Methodology Overview 

The objective of this project is to predict whether an Amazon product will review will receive more than 5 helpful votes at the time the review is posted. Our approach is to use a binary classifciation model using variables that are known at the time of the posting, so that our model is reflective of a realistic situation. 

In the pvreious milestone, we had already cleaned and processed the data so that we could use it for analysis. We had removed variables such as "image" and "style" because they had too many missing variables which did not serve a good purpose for our model. All missing values in the "vote" column were turned into 0, which reflects a review that had received no helpful reviews. 

To define the target variable, we had a binary threshold of greater than 5 votes. Reviews that got more than 5 votes were deemed as "helpful" while those that received less than 5 votes were deemed as "not helpful". Text features were processed into numerical representations which were better suited for modeling. Numerical variables  such as star rating and review length were scaled as needed. 

Class imbalance were a major characteristic of the dataset, with the majority of the votes receiving less than 5 votes. To address this, we want to use class weighting to help mitigate the bias within the model from being too tipped one way. 



Model Overview and Justification

Our first model will be the very simple k-Nearest Neighbors model (KNN). KNN predicts an outcome for a given review based on the most similar reviews in the training data, making this a good way of establishing if reviews containing similar features such as length, rating, or sentiment tend to all receive similar levels of helpfulness. While intuitive and easy to implement, KNN suffers some drawbacks, such as sensitivity to feature scaling, and it slows with large datasets; it will primarily be used here as a point of comparison to other approaches. 

Then, we will apply Logistic Regression to construct a more robust yet more interpretable model. Logistic regression performs estimation of the probability that a given review is helpful and helps in identifying which features bear the strongest influence on that outcome. Its simplicity and interpretability are reasons it can serve well as a kind of benchmark for understanding the key factors behind review helpfulness. 

We will also be employing Principal Component Analysis in order to reduce the dimensionality of the data, particularly for text-based and numeric features. This will keep most of the important variation information in a smaller number of components, thus helping models run more efficiently and limiting the possibility of overfitting. 

Finally, we will test a small Neural Network to grasp more complex relationships between variables. Neural networks can model the kind of pattern that might elude simpler models, especially in text features like review summaries. Since our data is imbalanced and pretty big, we have chosen a lightweight structure in order to keep the training stable and the results interpretable. 

In general, this combination of models will enable us to make a comparison of various modeling approaches in view of predicting which reviews are likely to receive more than five helpful votes.

Model Training Procedure

The training process will begin by dividing the data into training and testing sets, ensuring that the model is evaluated on reviews it has not seen before.
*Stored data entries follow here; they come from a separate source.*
(* ===== verification/ServerThms.v ===== *)
(** What the server guarantees: it is safe from start-up to shutdown whatever
    its clients, files and threads do, it touches no file but its snapshot, it
    closes what it opened, and a restart finds what a shutdown left. *)

From S2P Require Import Prelude Lru Storage StorageInv StorageSpec StorageThms Conc StoreConc StoreConcThms Resp RespThms Commands CommandsThms Persistence PersistenceThms Buffer Connection ConnectionThms EventLoop EventLoopInv EventLoopThms Config ConfigThms Maintenance MaintenanceThms MaintenanceLin Double Metrics MetricsThms HttpServer HttpThms ThreadPool ThreadPoolThms Listener Logger Server ServerInv.
#[local] Open Scope Z_scope.

Module ServerThms.
Import Conc HttpThms Connection CommandsThms RespThms ConnectionThms EventLoop EventLoopInv EventLoopThms PersistenceThms Store StoreInv StoreSpec Config Maintenance MaintenanceThms MaintenanceLin Server ServerInv.

Section Thms.
Context {plat : Store.Platform} {cc : Commands.Compiler} {limits : VecLimits} {io : Io}.
Context {fp : Double.FpContract} {fmt : Metrics.Fmt} {poller : Poller} {plaws : PollerLaws poller} {kernel : Kernel} {spd : Logger.Spdlog}.

Implicit Types s : Server.

(** ** The thread of the endpoint *)

(** The visits among the turns. *)
Definition visits_in (turns : list Turn) : list HttpServer.Visit :=
  turns ≫= λ t, match t with THttp v => [v] | TRound _ => [] end.

(** The visits from the start of the event loop to the stop of the endpoint. *)
Definition visits_after (turns : list Turn) (q : Quit) : list HttpServer.Visit :=
  visits_in turns ++ q_visits q 0 ++ q_visits q 1 ++ q_visits q 2 ++ q_visits q 3.

(** All of them, from the start of the endpoint to its stop. *)
Definition visits_of (b : Boot) (turns : list Turn) (q : Quit) : list HttpServer.Visit :=
  b_visits b 0 ++ b_visits b 1 ++ b_visits b 2 ++ visits_after turns q.

Definition conf s : Config * HttpServer.Http := (cfg_ s, http_server_ s).

Section Endpoint.
Context (cfg : Config) (P : HttpServer.Http → Prop).

Definition ep (x : Config * HttpServer.Http) : Prop := x.1 = cfg ∧ P x.2.

(** A visit that keeps a property of the endpoint. *)
Definition keeping (x : HttpServer.Visit) : Prop := ∀ h v,
  P h → wp any_fault (HttpServer.serve_loop x h) (λ r _, P r.1) v.

Lemma http_loop {A} (m : M SLoop A) : closed ep conf (on_loop m).
Proof. apply closed_same. intros s. rw /wp /on_loop. by destruct (m _) as [[]|]. Qed.
Lemma http_shared {A} (m : M Shared A) : closed ep conf (on_shared m).
Proof. apply closed_same. intros s. rw /wp /on_shared. by destruct (m _) as [[]|]. Qed.
Lemma http_world {A} (m : M World A) : closed ep conf (on_world m).
Proof. apply http_shared. Qed.

Lemma http_visit x : keeping x → closed ep conf (serve_visit x).
Proof.
  intros Hx s [Hc Hs]. rw /wp /serve_visit.
  pose proof (Hx (http_server_ s) (HttpServer.mkView (metrics_of s) (clock (world_of s)) (ticks (world_of s))) Hs) as Hv.
  rw /wp in Hv. destruct (HttpServer.serve_loop _ _ _) as [[[h out] v]|]; [|done]. rw on_world_run. by destruct out.
Qed.

Lemma http_visits vs : Forall keeping vs → closed ep conf (serve_visits vs).
Proof.
  rw /serve_visits. induction 1 as [|x vs Hx _ IH]; cbn [foldM]; [apply closed_ret|].
  apply closed_bind; [by apply http_visit|]. by intros [].
Qed.

Lemma http_serve turns : Forall keeping (visits_in turns) → closed ep conf (serve turns).
Proof.
  pose proof (@http_loop). pose proof (@http_shared).
  induction turns as [|[r|x] ts IH]; intros Hv; cbn [serve]; rw /signal_handler /stop.
  - close.
  - specialize (IH Hv). close.
  - apply Forall_cons in Hv as [Hx Hv]. specialize (IH Hv). pose proof (http_visit x Hx). close.
Qed.

Lemma http_save : closed ep conf save_rdb.
Proof. pose proof (@http_world). rw /save_rdb. close. Qed.

Lemma http_close_log : closed ep conf
  (modify (λ s, let '(a, d) := Aof.close (aof_ s) (disk_of s) in with_aof a (set_disk d s))).
Proof. apply closed_modify. intros s. by destruct (Aof.close _ _). Qed.

Lemma http_load : closed ep conf load_data.
Proof.
  pose proof (@http_world). rw /load_data. close.
  apply closed_modify. intros s. by destruct (Aof.open _ _) as [[]].
Qed.

(** Where [run] is depends on whether the endpoint can be joined. *)
Lemma run_threads_phase turns q (Q : Phase → HttpServer.Http → Prop) s :
  (∀ h, P h → Q Serving h) → (metrics_enabled cfg = false → ∀ h, P h → Q Returned h) →
  (metrics_enabled cfg = true → ∀ s', ep (conf s') →
     wp any_fault (stop_endpoint (q_late q)) (λ ok s'', Q (if ok then Returned else Joining) (http_server_ s'')) s') →
  Forall keeping (visits_after turns q) → ep (conf s) →
  wp any_fault (run_threads turns q) (λ ph s', Q ph (http_server_ s')) s.
Proof.
  intros Q1 Q2 Q3 Hv Hs. rw /visits_after !Forall_app in Hv. destruct Hv as (V & V0 & V1 & V2 & V3).
  assert (∀ s, http_server_ (if 0 <=? s_listen_fd_ s then with_listener (-1) (delete (s_listen_fd_ s) (lsocks s)) s else s) =
    http_server_ s) as Hcl by (intros s'; by destruct (0 <=? _)).
  rw /run_threads. wp_go. eapply wp_mono; [by apply http_loop|]. intros ? s1 H1. wp_go.
  eapply wp_mono; [by apply (http_serve turns V)|]. intros [] s2 H2; [|by apply wp_ret, Q1; destruct H2]. wp_go.
  eapply wp_mono; [by apply (http_visits _ V0)|]. intros ? s3 H3. wp_go.
  eapply wp_mono; [by apply http_shared|]. intros ? s4 H4. rw /shut_down. wp_go.
  rw (proj1 H4 : cfg_ s4 = cfg). eapply wp_mono; [by apply (http_visits _ V1)|]. intros ? s5 H5. wp_go.
  apply (wp_mono _ _ (λ _ s, ep (conf s))); [destruct (rdb_enabled cfg); [by apply http_save|by apply wp_ret]|].
  intros ? s6 H6. wp_go. eapply wp_mono; [by apply (http_visits _ V2)|]. intros ? s7 H7. wp_go.
  apply (wp_mono _ _ (λ _ s, ep (conf s))); [destruct (aof_enabled cfg); [by apply http_close_log|by apply wp_ret]|].
  intros ? s8 H8. wp_go. eapply wp_mono; [by apply (http_visits _ V3)|]. intros ? s9 H9. wp_go.
  rw /close_listener. destruct (metrics_enabled cfg); [|wp_go; rw Hcl; apply Q2; [done|by destruct H9]].
  eapply wp_mono; [by apply Q3|]. intros [] s10 Hq; wp_go; by rw ?Hcl.
Qed.
End Endpoint.

(** Visits to a thread that is not there, or behind its loop, have no effect. *)
Definition over (h : HttpServer.Http) : Prop := is_Some (HttpServer.join h).

Lemma over_visit x : keeping over x.
Proof.
  intros h v [h' Hh]. rw /HttpServer.join in Hh. rw /HttpServer.serve_loop.
  destruct (HttpServer.thread_ h) eqn:Ht; try done; destruct x; apply wp_ret; rw /over /HttpServer.join /= Ht; by eexists.
Qed.

(** Without a client that sends nothing, the endpoint can be stopped. *)
Lemma quiet_visit x : mute x = false → keeping (λ h, receiving h = false) x.
Proof. intros Hx h v Hh. by apply serve_loop_quiet. Qed.

Lemma quiet_stops late s :
  receiving (http_server_ s) = false → wp any_fault (stop_endpoint late) (λ ok s', ok = true ∧ receiving (http_server_ s') = false) s.
Proof.
  intros Hs. rw /stop_endpoint. wp_go.
  eapply wp_mono; [apply (http_visits (cfg_ s) over); [apply Forall_forall; intros; apply over_visit|]|].
  - split; [done|]. rw /over /HttpServer.join /HttpServer.stop /receiving in Hs |- *. cbn.
    destruct (0 <=? _), (HttpServer.thread_ _); try done; by eexists.
  - intros ? s1 [_ [h Hh]]. wp_go. cbn [conf snd] in Hh. rw Hh. wp_go. split; [done|].
    rw /HttpServer.join in Hh. by destruct (HttpServer.thread_ _); try done; injection Hh as <-.
Qed.

(** A client that goes on sending nothing keeps it from being stopped. *)
Lemma stuck_visit x : speaks x = false → keeping (λ h, receiving h = true) x.
Proof. intros Hx h v Hh. by apply serve_loop_stuck. Qed.

Lemma stuck_stops late s :
  existsb speaks late = false → receiving (http_server_ s) = true → wp any_fault (stop_endpoint late) (λ ok _, ok = false) s.
Proof.
  intros Hl Hs. rw /stop_endpoint. wp_go.
  eapply wp_mono; [apply (http_visits (cfg_ s) (λ h, receiving h = true))|].
  - apply Forall_forall. intros x Hx. apply stuck_visit. destruct (speaks x) eqn:E; [|done].
    exfalso. apply not_true_iff_false in Hl. apply Hl, existsb_exists. exists x. by rw -list_elem_of_In.
  - split; [done|]. rw /HttpServer.stop /receiving in Hs |- *. cbn. by destruct (0 <=? _), (HttpServer.thread_ _).
  - intros ? s1 [_ Hr]. wp_go. rw /receiving /= in Hr. rw /HttpServer.join. by destruct (HttpServer.thread_ _).
Qed.
(** C10. Once connected, the first statement [handleJob] sends is the probe:
    its text is the query of the job followed by [ LIMIT 0], nothing else
    changed, and its bind values are the parameters of the job. Every later
    statement that carries a client's text carries the query of the job
    itself with the same parameters. *)
Theorem handleJob_probe (env : Env) (job : QueueEntry) (w : World) :
  connect_error env = None ->
  ∃ probe rest,
    sent (snd (handleJob env job w)) = sent w ++ probe :: rest
    ∧ sqlText probe = query job +:+ " LIMIT 0"
    ∧ sqlValues probe = params job
    ∧ Forall (fromJob job) rest.
Proof.
  intros C. rewrite (handleJob_connected env job w C).
  destruct (runSteps env job (lease w)) as [r1 w1] eqn:R.
  apply runSteps_spec in R as (_ & _ & (rest & S & A) & _). simpl in S.
  exists (UserQuery (query job +:+ " LIMIT 0") (params job)), rest.
  split; [|auto].
  destruct r1 as [tn|e]; simpl; [destruct (callListeners _ _)|]; simpl; exact S.
Qed.

Lemma handleJob_probe_witness :
  ∃ probe rest,
    sent (snd (handleJob Fixture.env0 Fixture.jobA Fixture.w0)) = probe :: rest
    ∧ sqlText probe = "SELECT 1 AS x LIMIT 0"
    ∧ sqlValues probe = [ANumber 5]
    ∧ Forall (fromJob Fixture.jobA) rest.
Proof.
  apply (handleJob_probe Fixture.env0 Fixture.jobA Fixture.w0). reflexivity.
Defined.

(** ** The lookup *)

Section Lookup.

Variable env : Env.

Lemma getTableNameForJob_eval j w :
  fst (getTableNameForJob env j w) =
    match lookupFailure env w with
    | Some err => Throws (RetrievalError err)
    | None =>
        match filter (fun m => String.eqb (job_id m) j = true) (metadataRows (db w)) with
        | m :: _ => Ok (AString (table_name m))
        | [] => Ok ANull
        end
    end.
Proof.
  unfold getTableNameForJob, tryCatch, bind, poolQuery, bind, connect, finally, clientQuery,
    lookupFailure, metadataRows, throw.
  destruct (connect_error env); [reflexivity|]. simpl.
  destruct (fault env (length (sent w))); [reflexivity|].
  destruct (job_metadata (db w)) as [ms|]; [|reflexivity]. simpl.
  destruct (filter _ ms); reflexivity.
Qed.

Lemma filter_job_id_none j (ms : list MetaRow) :
  Forall (fun m => job_id m ≠ j) ms ->
  filter (fun m => String.eqb (job_id m) j = true) ms = [].
Proof.
  induction 1 as [|m ms Hm _ IH]; [reflexivity|].
  rewrite filter_cons, IH. destruct (decide _) as [E|_]; [|reflexivity].
  apply String.eqb_eq in E. contradiction.
Qed.

End Lookup.

(** C8, as the code has it. (1) When [handleJob] resolves, it has raised
    the completion event of the job, carrying the identifier and the table
    name, and a lookup of the identifier made then, on a pool that gives a
    connection and a server that answers, returns that table name. (2) For
    an identifier with no metadata row the lookup returns [null] when the
    statement it sends succeeds, and throws the error of the statement,
    wrapped, when it does not: no connection, a failure of the server, or
    no table [job_metadata] yet. *)
Theorem getTableNameForJob_spec :
  (∀ (env env' : Env) (job : QueueEntry) (w w' : World) (tn : string),
     handleJob env job w = (Ok tn, w') ->
     connect_error env' = None -> fault env' (length (sent w')) = None ->
     emitted w' = emitted w ++ [(SENTINEL_JOB_COMPLETED (jobId job), PCompleted (jobId job) tn)]
     ∧ fst (getTableNameForJob env' (jobId job) w') = Ok (AString tn))
  ∧ (∀ (env : Env) (j : string) (w : World),
       Forall (fun m => job_id m ≠ j) (metadataRows (db w)) ->
       fst (getTableNameForJob env j w) =
         match lookupFailure env w with
         | Some err => Throws (RetrievalError err)
         | None => Ok ANull
         end).
Proof.
  split.
  - intros env env' job w w' tn H C' F'.
    destruct (connect_error env) as [e|] eqn:C.
    { rewrite (handleJob_not_connected env job w e C) in H. discriminate. }
    rewrite (handleJob_connected env job w C) in H.
    destruct (runSteps env job (lease w)) as [[tn1|e] w1] eqn:R; simpl in H; [|discriminate].
    destruct (callListeners _ _); [discriminate|].
    inversion H; subst; clear H.
    apply runSteps_spec in R as ((Fe & _) & _ & _ & S).
    destruct (S tn eq_refl) as (_ & ms & c & Hm & Hn).
    split; [simpl; rewrite Fe; reflexivity|].
    rewrite getTableNameForJob_eval. unfold lookupFailure, metadataRows.
    rewrite C', F'. simpl. rewrite Hm.
    rewrite filter_app, (filter_job_id_none _ _ Hn), filter_cons. simpl.
    destruct (decide _) as [_|N]; [reflexivity|].
    rewrite String.eqb_refl in N. contradiction.
  - intros env j w Hn. rewrite getTableNameForJob_eval.
    rewrite (filter_job_id_none _ _ Hn). reflexivity.
Qed.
A time-based split will be used so that the model trains on earlier reviews and tests on later ones, reflecting a realistic prediction scenario in which future data is unknown at training time. 

All numerical variables, including overall rating and review length, will be standardized to ensure that no single feature dominates the distance-based methods such as KNN. Text data from the summary field will be transformed into numerical features using a TF-IDF vectorization approach, which represents each word’s importance relative to its frequency across all reviews. This allows the model to capture key linguistic patterns that may be associated with higher helpfulness scores. 

After preprocessing, each model will be trained separately using the same training data to allow for direct comparison. For KNN, we will experiment with different values of k to identify the number of neighbors that yields the highest validation accuracy. For logistic regression, the regularization strength will be tuned to avoid overfitting while maintaining interpretability. When incorporating PCA, the number of principal components retained will be determined by the proportion of variance explained, typically around 90 to 95 percent. For the neural network, we will train a small feedforward model with one hidden layer and apply techniques such as early stopping to prevent overfitting. 

Throughout the training process, cross-validation will be used to assess model performance and stability. Since the dataset is imbalanced, class weighting will be applied so that the minority class, representing helpful reviews, has a stronger influence during training. Model performance will be evaluated primarily using accuracy, precision, recall, F1-score, and ROC-AUC, which together provide a balanced view of predictive ability. 

The combination of careful preprocessing, cross-validation, and class balancing will ensure that the final model is both fair and generalizable, providing insight into the factors that make a review more likely to be deemed helpful at the time it is posted.